Criterion Include Exclude
Democratic resilience focus Works to build, strengthen, or protect one or more of the six focus areas Focuses solely on AI as a harm to be mitigated, with no affirmative democratic resilience angle
U.S. focus Primary or exclusive U.S. focus, or a documented U.S. program directly relevant to U.S. democratic institutions Headquartered in the U.S. but no meaningful U.S. program; global initiative with no U.S.-specific work
Actor type Civil society organizations, coalitions, and academic institutions Federal government agencies; organizations that are primarily funders
Access Free or open access to tools, research, or resources Tools or services that are primarily commercial, paywalled, or require a client relationship
Activity Active as of April 2026, with updates shared on the organization's webpage or social media channels within the last six months Defunct or inactive organizations

AI use

Each organization is coded for whether AI is part of its theory of change (core programming) for democratic resilience, rather than its internal operations. An organization using an AI-powered deliberation platform is coded differently from one using an LLM to review grant applications; the former is using AI as a tool to achieve its core goals, the latter is not.

Tool
AI is used as a core part of the organization's democratic resilience programming
Subject
The organization's democratic resilience contribution is shaping AI policy, governance, or regulation
Both
The organization both deploys AI in its core programming (tool) and works to shape how it is governed or regulated (subject).
Neither
No AI focus (tool or subject) is documented in the organization's democratic resilience programming. This doesn't mean that the organization definitively does not use AI, only that it is not a prominent or stated feature of their work.
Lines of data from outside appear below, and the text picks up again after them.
(** *** One pass *)

Lemma loop_body_normal counter solver summary st
      solverStatus counter' solver' summary' st' :
  body counter solver summary st
    = (Normal (solverStatus, counter', solver', summary'), st') ->
  iterate_solver solver st = (Normal (0, solver'), st') /\
  counter' = counter + 1 /\
  summary' = summary ++ [SRow counter solver] /\
  solverStatus = step_test solver'.
Proof.
  unfold loop_body, bind.
  destruct (iterate_solver solver st) as [[[code s1] | e | | ] st1];
    try discriminate.
  destruct (code =? 0) eqn:Hcode; simpl.
  - apply Z.eqb_eq in Hcode. subst code. unfold ret.
    intros E. inversion E; subst. auto.
  - unfold cerr_write, throw. discriminate.
Qed.

Lemma loop_body_stuck counter solver summary st solverStatus solver' st1 :
  iterate_solver solver st = (Normal (solverStatus, solver'), st1) ->
  solverStatus <> 0 ->
  body counter solver summary st
    = (Throw stuck,
       mkState (solverStatusSummary st1) (numberOfIterations st1)
               (cerr st1 ++
                stuck_report solverStatus
                             (summary ++ [SRow counter solver]))
               (calls st1)).
Proof.
  intros Hit Hne. unfold loop_body, bind. rewrite Hit.
  apply Z.eqb_neq in Hne. rewrite Hne. reflexivity.
Qed.

(** *** The configurations of a call *)

Lemma iterating_counter st0 counter solver summary st :
  reaches st0 counter solver summary st ->
  0 <= counter /\ (counter = 0 \/ counter < maximumIterations).
Proof.
  induction 1 as [| c s sum st c' s' sum' st' _ IH Hbody Hlt]; [lia |].
  apply loop_body_normal in Hbody as (_ & -> & _). lia.
Qed.

(** From a configuration of the call, the rest of the loop is what
    remains of it: the bound of the model is the budget left. *)
Lemma iterate_from st0 counter solver summary st :
  reaches st0 counter solver summary st ->
  iterate st0
  = loop (Z.to_nat (maximumIterations - 1 - counter))
         counter solver summary st.
Proof.
  induction 1 as [g st s st1 Hg Hs
                 | c s sum st c' s' sum' st' _ IH Hbody Hlt].
  - unfold executeAtomSolver_iterate.
    rewrite (bind_Normal _ _ _ _ _ Hg), (bind_Normal _ _ _ _ _ Hs).
    now rewrite Z.sub_0_r.
  - rewrite IH.
    pose proof Hbody as Hb.
    apply loop_body_normal in Hb as (_ & Hc & _).
    replace (Z.to_nat (maximumIterations - 1 - c))
      with (S (Z.to_nat (maximumIterations - 1 - c'))) by lia.
    simpl. rewrite (bind_Normal _ _ _ _ _ Hbody).
    apply Z.ltb_lt in Hlt. now rewrite Hlt.
Qed.

(** The condition of the do-while loop, when it does not hold. *)
Lemma loop_left (status c' : Z) (s' : fsolver) (sum' : ostringstream) :
  (status =? GSL_CONTINUE) && (c' <? maximumIterations) = false ->
  forall counter' solver' summary',
    Normal (status, c', s', sum')
    <> Normal (GSL_CONTINUE, counter', solver', summary') \/
    maximumIterations <= counter'.
Proof.
  intros Hcont c2 s2 sum2.
  apply andb_false_iff in Hcont as [Hs | Hlt].
  - left. intros E. inversion E; subst. now rewrite Z.eqb_refl in Hs.
  - apply Z.ltb_ge in Hlt.
    destruct (Z.eq_dec c2 c') as [-> | Hne]; [now right |].
    left. intros E. inversion E. congruence.
Qed.

(** How the loop ends: at some configuration of the call a pass ends
    it, by what it yields after the test or by not returning; the
    bound of the model is never what ends it. *)
Lemma loop_ends st0 fuel :
  forall counter solver summary st r st',
    reaches st0 counter solver summary st ->
    fuel = Z.to_nat (maximumIterations - 1 - counter) ->
    loop fuel counter solver summary st = (r, st') ->
    exists c s sum st1,
      reaches st0 c s sum st1 /\
      body c s sum st1 = (r, st') /\
      forall counter' solver' summary',
        r <> Normal (GSL_CONTINUE, counter', solver', summary') \/
        maximumIterations <= counter'.
Proof.
  induction fuel as [| fuel IH];
    intros c s sum st r st' Hreach Hfuel Hloop; simpl in Hloop;
    apply bind_inv in Hloop;
    destruct (body c s sum st) as [[[[[status c'] s'] sum'] | e | | ] st1]
      eqn:Hbody.
  2-4, 6-8: (destruct Hloop as [-> ->];
             exists c, s, sum, st; split; [assumption |];
             split; [assumption |]; intros; left; discriminate).
  all: pose proof Hbody as Hb;
    apply loop_body_normal in Hb as (_ & Hc & _ & _).
  all: destruct ((status =? GSL_CONTINUE) && (c' <? maximumIterations))
         eqn:Hcont.
  all: try (apply andb_true_iff in Hcont as [Hs Hlt];
            apply Z.eqb_eq in Hs; apply Z.ltb_lt in Hlt; subst status).
  - exfalso. lia.
  - unfold ret in Hloop. inversion Hloop; subst r st'.
    exists c, s, sum, st. split; [assumption |].
    split; [assumption |]. now apply loop_left.
  - apply (IH c' s' sum' st1 r st'); [| lia | assumption].
    eapply Iterating_next; eauto.
  - unfold ret in Hloop. inversion Hloop; subst r st'.
    exists c, s, sum, st. split; [assumption |].
    split; [assumption |]. now apply loop_left.
Qed.

Lemma rows_app (a b : ostringstream) : rows (a ++ b) = rows a ++ rows b.
Proof.
  induction a as [| [| c s | t |] a IH]; simpl; auto. now rewrite IH.
Qed.

(** The rows written so far, with the one the next pass will write:
    they are numbered from 0, and the first holds the solver as
    [gsl_multiroot_fsolver_set] left it. *)
Lemma iterating_rows st0 counter solver summary st :
  reaches st0 counter solver summary st ->
  exists initialGuess st_g seed st_s,
    read_guess st0 = (Normal initialGuess, st_g) /\
    set_solver initialGuess st_g = (Normal seed, st_s) /\
    hd_error (rows summary ++ [(counter, solver)]) = Some (0, seed) /\
    map fst (rows summary ++ [(counter, solver)])
    = seqZ 0 (counter + 1).
Proof.
  induction 1 as [g st s st1 Hg Hs
                 | c s sum st c' s' sum' st' Hreach IH Hbody Hlt].
  - exists g, st, s, st1. auto.
  - destruct IH as (g & st_g & seed & st_s & Hg & Hs & Hhd & Hidx).
    exists g, st_g, seed, st_s. split; [assumption |].
    split; [assumption |].
    apply iterating_counter in Hreach as [Hc0 _].
    apply loop_body_normal in Hbody as (_ & -> & -> & _).
    rewrite rows_app. simpl.
    split.
    + destruct (rows sum ++ [(c, s)]) eqn:E; [discriminate | assumption].
    + rewrite map_app, Hidx. simpl.
      rewrite (seqZ_app 0 (c + 1) 1) by lia.
      f_equal.
Qed.

(** Every solver held by a row after the first failed the step test. *)
Lemma iterating_tests st0 counter solver summary st :
  reaches st0 counter solver summary st ->
  forall k s, In (k, s) (rows summary ++ [(counter, solver)]) ->
              1 <= k -> step_test s = GSL_CONTINUE.
Proof.
  induction 1 as [g st s st1 Hg Hs
                 | c s sum st c' s' sum' st' Hreach IH Hbody Hlt];
    intros k sk Hin Hk.
  - simpl in Hin. destruct Hin as [E | []]. inversion E. lia.
  - apply loop_body_normal in Hbody as (_ & -> & -> & Htest).
    rewrite rows_app in Hin. simpl in Hin.
    apply in_app_or in Hin as [Hin | [E | []]].
    + eauto.
    + inversion E; subst. auto.
Qed.

(** *** After the loop *)

Lemma finish_effect solverStatus counter solver summary st1 r st' :
  finish (solverStatus, counter, solver, summary) st1 = (r, st') ->
  numberOfIterations st' = counter - 1 /\
  solverStatusSummary st'
  = str (summary ++ status_lines solverStatus) /\
  r <> OutOfFuel.
Proof.
  unfold executeAtomSolver_finish, gsl_vector_get. intros E.
  apply bind_inv in E. unfold set_numberOfIterations in E.
  cbv beta iota in E.
  apply bind_inv in E. unfold set_solverStatusSummary in E.
  cbv beta iota in E.
  match type of E with
  | ?m ?s = _ => assert (Hreg : regular true true m)
  end.
  { apply regular_bind; [repeat regular_step | intros].
    apply regular_bind; [apply regular_makeDepartureState | intros].
    apply regular_bind; [apply regular_propagateDepartureState | intros].
    repeat regular_step. }
  destruct Hreg as (r0 & e & Hq & Ht & Hrun).
  rewrite Hrun in E. inversion E; subst r0 st'.
  destruct (silent_apply e
              (mkState (str (summary ++ status_lines solverStatus))
                       (counter - 1) (cerr st1) (calls st1)) (Hq eq_refl))
    as [Hs Hn].
  simpl in *. auto.
Qed.

Lemma iterate_normal st0 solverStatus counter solver summary st1 :
  iterate st0 = (Normal (solverStatus, counter, solver, summary), st1) ->
  exists c s sum st,
    reaches st0 c s sum st /\
    body c s sum st
    = (Normal (solverStatus, counter, solver, summary), st1) /\
    (solverStatus <> GSL_CONTINUE \/ maximumIterations <= counter).
Proof.
  unfold executeAtomSolver_iterate. intros E.
  apply bind_inv in E.
  destruct (read_guess st0) as [[g | e | | ] st_g] eqn:Hg;
    try (destruct E; discriminate).
  apply bind_inv in E.
  destruct (set_solver g st_g) as [[seed | e | | ] st_s] eqn:Hs;
    try (destruct E; discriminate).
  eapply loop_ends in E; [| eapply Iterating_first; eauto | lia].
  destruct E as (c & s & sum & st & Hreach & Hbody & Hexit).
  exists c, s, sum, st. split; [assumption |]. split; [assumption |].
  destruct (Hexit counter solver summary) as [Hne | Hge]; [| now right].
  left. intros ->. now apply Hne.
Qed.

Lemma regular_finish (t : bool) r : regular false t (finish r).
Proof.
  destruct r as [[[solverStatus counter] solver] summary].
  unfold executeAtomSolver_finish, gsl_vector_get.
  apply regular_bind; [apply regular_set_numberOfIterations | intros].
  apply regular_bind; [apply regular_set_solverStatusSummary | intros].
  apply regular_bind; [repeat regular_step | intros].
  apply regular_bind; [apply regular_makeDepartureState | intros].
  apply regular_bind; [apply regular_propagateDepartureState | intros].
  repeat regular_step.
Qed.

Lemma regular_execute : regular false false execute.
Proof.
  unfold executeAtomSolver.
  apply regular_bind; [apply regular_iterate | intros].
  apply regular_finish.
Qed.

Lemma execute_after_loop st0 r st1 :
  iterate st0 = (Normal r, st1) -> execute st0 = finish r st1.
Proof. intros E. unfold executeAtomSolver. now apply bind_Normal. Qed.

Lemma iterate_stuck st0 counter solver summary st
      solverStatus solver' st1 :
  reaches st0 counter solver summary st ->
  iterate_solver solver st = (Normal (solverStatus, solver'), st1) ->
  solverStatus <> 0 ->
  iterate st0
  = (Throw stuck,
     mkState (solverStatusSummary st1) (numberOfIterations st1)
             (cerr st1 ++
              stuck_report solverStatus
                           (summary ++ [SRow counter solver]))
             (calls st1)).
Proof.
  intros Hreach Hit Hne.
  rewrite (iterate_from _ _ _ _ _ Hreach).
  pose proof (loop_body_stuck counter solver summary st _ _ _ Hit Hne)
    as Hbody.
  destruct (Z.to_nat (maximumIterations - 1 - counter));
    simpl; unfold bind; now rewrite Hbody.
Qed.

(** The loop of the model never runs out of passes. *)
Lemma execute_fueled st0 : fst (execute st0) <> OutOfFuel.
Proof.
  unfold executeAtomSolver, bind.
  destruct (iterate st0) as [[v | e | | ] st1] eqn:E; simpl;
    try discriminate.
  - destruct v as [[[solverStatus counter] solver] summary].
    destruct (finish (solverStatus, counter, solver, summary) st1)
      as [r st'] eqn:F.
    now apply finish_effect in F.
  - exfalso. unfold executeAtomSolver_iterate in E.
    apply bind_inv in E.
    destruct (read_guess st0) as [[g | ? | | ] st_g] eqn:Hg;
      try (destruct E; discriminate).
    + apply bind_inv in E.
      destruct (set_solver g st_g) as [[seed | ? | | ] st_s] eqn:Hs;
        try (destruct E; discriminate).
      * eapply loop_ends in E; [| eapply Iterating_first; eauto | lia].
        destruct E as (c & s & sum & st & _ & Hbody & _).
        revert Hbody. apply regular_fueled with (q := true).
        apply regular_loop_body.
      * revert Hs. apply regular_fueled with (q := true).
        apply regular_solver_set.
    + revert Hg. apply regular_fueled with (q := true).
      unfold gsl_vector_set. repeat regular_step.
Qed.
For the purposes of this dataset, AI refers to machine learning-based techniques — including large language models, natural language processing, and computer vision — that enable pattern recognition, prediction, content generation, or data analysis at a scale or quality not achievable through conventional software. Basic digital tools, rule-based automation, and standard databases do not qualify.

Focus areas

Organizations are categorized by their predominant work within one or more of six focus areas, each representing a distinct way of strengthening democratic resilience. Learn more on the Focus Areas page.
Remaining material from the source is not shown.